I have been a long-time member of WCAAP but have never been active in the chapter. Shortly before I left Seattle, Dr. Ed Marcuse suggested that I look into the advocacy committee since I would be in the capital. Frankly, I found the idea daunting. I’ve never been a good public speaker nor have I been politically active other than exercising my right to vote. So I dragged my feet!
In the summer of 2017, I finally got off the dime and contacted Dr. Lelach Rave, the co-chair of the committee, and began to attend the monthly phone meetings. In this way, I became familiar with the committee members and the issues that would be the focus for the 2018 legislative session. I met Dr. Beth Harvey of Olympia, who has long been active in this work, and through her met my representatives and senator and learned how to advocate for change before the legislature launched.

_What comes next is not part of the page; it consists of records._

(** A conditional branch: the word's registers are those on the line, exchanged for
    the mnemonics that test the opposite order, and its offset is the distance to the
    target; an odd distance or one outside 4 KiB is an error. *)
Theorem assemble_branch s p p1 p2 p3 a b v : Z.land token 0x000F0000 = 0x00030000 ->
  ready s p -> reg_comma_at p a p1 -> reg_comma_at p1 b p2 -> expr_at (as_pointer s) p2 v p3 ->
  let d := s32 (v - as_pointer s) in
  let swap := truthy (Z.land token 0xF0000000) in
  if (v - as_pointer s) mod 2 =? 0 then
    if ((-4096 <=? d) && (d <? 4096))%bool
    then exists w s', assemble s = Ok (tt, s') /\ plants s s' [w] /\
      opcode w = Z.lor (op_field token) 3 /\ funct3 w = field token 25 3 /\
      rs1 w = (if swap then b else a) /\ rs2 w = (if swap then a else b) /\ imm_B w = d
    else exists s', assemble s = Ok (tt, s') /\ fails s s' SYM_OORANGE_BRANCH
  else exists s', assemble s = Ok (tt, s') /\ fails s s' SYM_UNALIGNED_BRANCH.
Proof.
  intros Ht (He & <- & Hptr) Ha Hb Hv d swap.
  destruct (reg_comma_step line registers (if swap then 20 else 15) s a p1 He Ha) as (s1 & E1 & H1 & Ra).
  pose proof H1 as (_ & He1 & <- & _).
  destruct (reg_comma_step line registers (if swap then 15 else 20) s1 b p2 He1 Hb) as (s2 & E2 & H2 & Rb).
  pose proof (moved_trans _ _ _ _ _ H1 H2) as H12. pose proof H12 as (_ & He2 & <- & Hp2 & _). rewrite <- Hp2 in Hv.
  destruct (evaluate_allow_at line env false true s2 v p3 He2 Hv) as (s3 & E3 & H3 & Rv).
  pose proof (moved_trans _ _ _ _ _ H12 H3) as H. pose proof H as (_ & _ & _ & Hp3 & _).
  assert (E : encode s = b_type line token false true env registers junk s).
  { unfold RvaEncode.encode. rewrite Ht. reflexivity. }
  unfold b_type in E. fold swap in E. rewrite (abind_step _ _ _ _ _ E1) in E.
  erewrite abind_step in E; [|rewrite if_okay_step by exact He1; exact E2].
  rewrite if_okay_step in E by exact He2. unfold b_offset at 1 in E. unfold abind at 1 in E.
  rewrite (abind_step _ _ _ _ _ E3) in E. unfold abind at 1, assembly_pointer at 1 in E. cbn [rbind] in E. rewrite Hp3 in E.
  rewrite distance_even in E.
  assert (Hfail : forall w e, e <> eval_okay -> encode s = (let* (x, s0) := (do% set_error e in aret junk) s3 in aret (Z.lor w x) s0) ->
    exists s', assemble s = Ok (tt, s') /\ fails s s' e).
  { intros w e Hne Ew. eapply (assemble_fails s (Z.lor w junk)); [exact Ew|reflexivity|exact Hne| |]; apply H. }
  unfold truthy at 1 in E.
  destruct (Z.eqb_spec ((v - as_pointer s) mod 2) 0) as [Hev|Hodd]; cbn [negb] in E;
    [|apply Hfail in E; [exact E|discriminate]].
  change 0xFFFFF000 with (4294967296 - 2 ^ 12) in E. rewrite in_range_iff in E by (apply u32_range || lia).
  rewrite s32_u32 in E. fold d in E. change (2 ^ 12) with 4096 in E. change (- (4096)) with (-4096) in E.
  destruct ((-4096 <=? d) && (d <? 4096))%bool eqn:Hr; [|apply Hfail in E; [exact E|discriminate]].
  apply andb_true_iff in Hr as [Hr1%Z.leb_le Hr2%Z.ltb_lt].
  destruct (assemble_one s _ s3 p3 E H) as (s' & Es & Hs). eexists _, s'. split; [exact Es|]. split; [exact Hs|].
  destruct (imm_branch_fields (u32 (v - as_pointer s))) as (F1 & F2 & F3 & F4 & F5 & F6 & F7 & F8).
  pose proof (bits_B_branch (u32 (v - as_pointer s)) ltac:(rewrite distance_even; exact Hev)) as FB.
  unfold opcode, funct3, rs1, rs2. rewrite !field_lor, F5, F6, F7, F8 by lia.
  destruct swap; (repeat split; try (repeat field_atom; rewrite ?Z.lor_0_l, ?Z.lor_0_r; reflexivity));
    (unfold imm_B, bits_B; rewrite !field_lor by lia; repeat field_atom; rewrite ?Z.lor_0_l; fold (bits_B (imm_branch (u32 (v - as_pointer s))));
     rewrite FB, sext_s32, s32_u32 by (rewrite ?s32_u32; simpl; lia); reflexivity).
Qed.

(** JAL: the link register on the line and the distance to the target, which must be
    even and within 1 MiB. *)
Theorem assemble_jal s p p1 p2 a v : Z.land token 0x000F0000 = 0x00010000 ->
  ready s p -> reg_comma_at p a p1 -> expr_at (as_pointer s) p1 v p2 ->
  let d := s32 (v - as_pointer s) in
  if (v - as_pointer s) mod 2 =? 0 then
    if ((-1048576 <=? d) && (d <? 1048576))%bool
    then exists w s', assemble s = Ok (tt, s') /\ plants s s' [w] /\
      opcode w = Z.lor (op_field token) 3 /\ rd w = a /\ imm_J w = d
    else exists s', assemble s = Ok (tt, s') /\ fails s s' SYM_OORANGE_BRANCH
  else exists s', assemble s = Ok (tt, s') /\ fails s s' SYM_UNALIGNED_BRANCH.
Proof.
  intros Ht (He & <- & Hptr) (q & Ha & Hc) Hv d.
  destruct (get_reg_at line registers s a q He Ha) as (s1 & E1 & H1 & Ra).
  pose proof H1 as (_ & He1 & <- & _).
  destruct (next_is_at line s1 44 p1 He1 Hc) as (s2 & E2 & H2).
  pose proof (moved_trans _ _ _ _ _ H1 H2) as H12. pose proof H12 as (_ & He2 & <- & Hp2 & _). rewrite <- Hp2 in Hv.
  destruct (evaluate_allow_at line env false true s2 v p2 He2 Hv) as (s3 & E3 & H3 & Rv).
  pose proof (moved_trans _ _ _ _ _ H12 H3) as H. pose proof H as (_ & _ & _ & Hp3 & _).
  assert (E : encode s = j_type line token false true env registers s).
  { unfold RvaEncode.encode. rewrite Ht. reflexivity. }
  unfold j_type in E. rewrite (abind_step _ _ _ _ _ E1) in E.
  replace (0 <=? a) with true in E by (symmetry; apply Z.leb_le; lia).
  erewrite abind_step in E; [|rewrite (abind_step _ _ _ _ _ E2); reflexivity].
  rewrite if_okay_step in E by exact He2. rewrite (abind_step _ _ _ _ _ E3) in E.
  unfold abind at 1, assembly_pointer in E. cbn [rbind] in E. rewrite Hp3, distance_even in E. unfold truthy in E.
  assert (Hfail : forall w e, e <> eval_okay -> encode s = (do% set_error e in aret w) s3 ->
    exists s', assemble s = Ok (tt, s') /\ fails s s' e).
  { intros w e Hne Ew. eapply (assemble_fails s w); [exact Ew|reflexivity|exact Hne| |]; apply H. }
  destruct (Z.eqb_spec ((v - as_pointer s) mod 2) 0) as [Hev|Hodd]; cbn [negb] in E;
    [|apply Hfail in E; [exact E|discriminate]].
  change 0xFFF00000 with (4294967296 - 2 ^ 20) in E. rewrite in_range_iff in E by (apply u32_range || lia).
  rewrite s32_u32 in E. fold d in E. change (2 ^ 20) with 1048576 in E. change (- (1048576)) with (-1048576) in E.
  destruct ((-1048576 <=? d) && (d <? 1048576))%bool eqn:Hr; [|apply Hfail in E; [exact E|discriminate]].
  apply andb_true_iff in Hr as [Hr1%Z.leb_le Hr2%Z.ltb_lt].
  destruct (assemble_one s _ s3 p2 E H) as (s' & Es & Hs). eexists _, s'. split; [exact Es|]. split; [exact Hs|].
  destruct (imm_jal_fields (u32 (v - as_pointer s))) as (F1 & F2 & F3 & F4 & F5 & F6).
  pose proof (bits_J_jal (u32 (v - as_pointer s)) ltac:(rewrite distance_even; exact Hev)) as FB.
  unfold opcode, rd. rewrite !field_lor, F5, F6 by lia.
  repeat split; try (repeat field_atom; rewrite ?Z.lor_0_l, ?Z.lor_0_r; reflexivity).
  unfold imm_J, bits_J. rewrite !field_lor by lia. repeat field_atom. rewrite ?Z.lor_0_l.
  fold (bits_J (imm_jal (u32 (v - as_pointer s)))).
  rewrite FB, sext_s32, s32_u32 by (rewrite ?s32_u32; simpl; lia). reflexivity.
Qed.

In January of this year, although nervous, I dove into advocacy work headfirst and began testifying before senate and house committees. Giving testimony was thoroughly supported by Sarah Rafton and Jennifer Donahue, who essentially wrote the core of my testimony and made sure that the final product was submitted to the committee chair and committee members. Amber Ulvenes met me on the day of the testimony and showed me how to sign in and how the process would work. I heard testimony on multiple bills and sometimes amended mine based on what I heard. In the end, I testified seven times, supporting three different bills, and each time it felt easier. I learned a tremendous amount about the legislative process and the power of advocacy as well.
The icing on the cake was attending the bill signings for those I had supported. I would encourage all to find time to do this important work and feel the satisfaction of knowing you advocated for the health and wellbeing of all children in Washington.
*Editor’s note: While Dr. Conn testified an impressive seven times last session, the WCAAP Legislative Committee welcomes as much or as little involvement as you are able to give. Here are some ways to get involved. Our annual Advocacy Day is a great way to jump right in, and registration is now open. Contact us to learn more!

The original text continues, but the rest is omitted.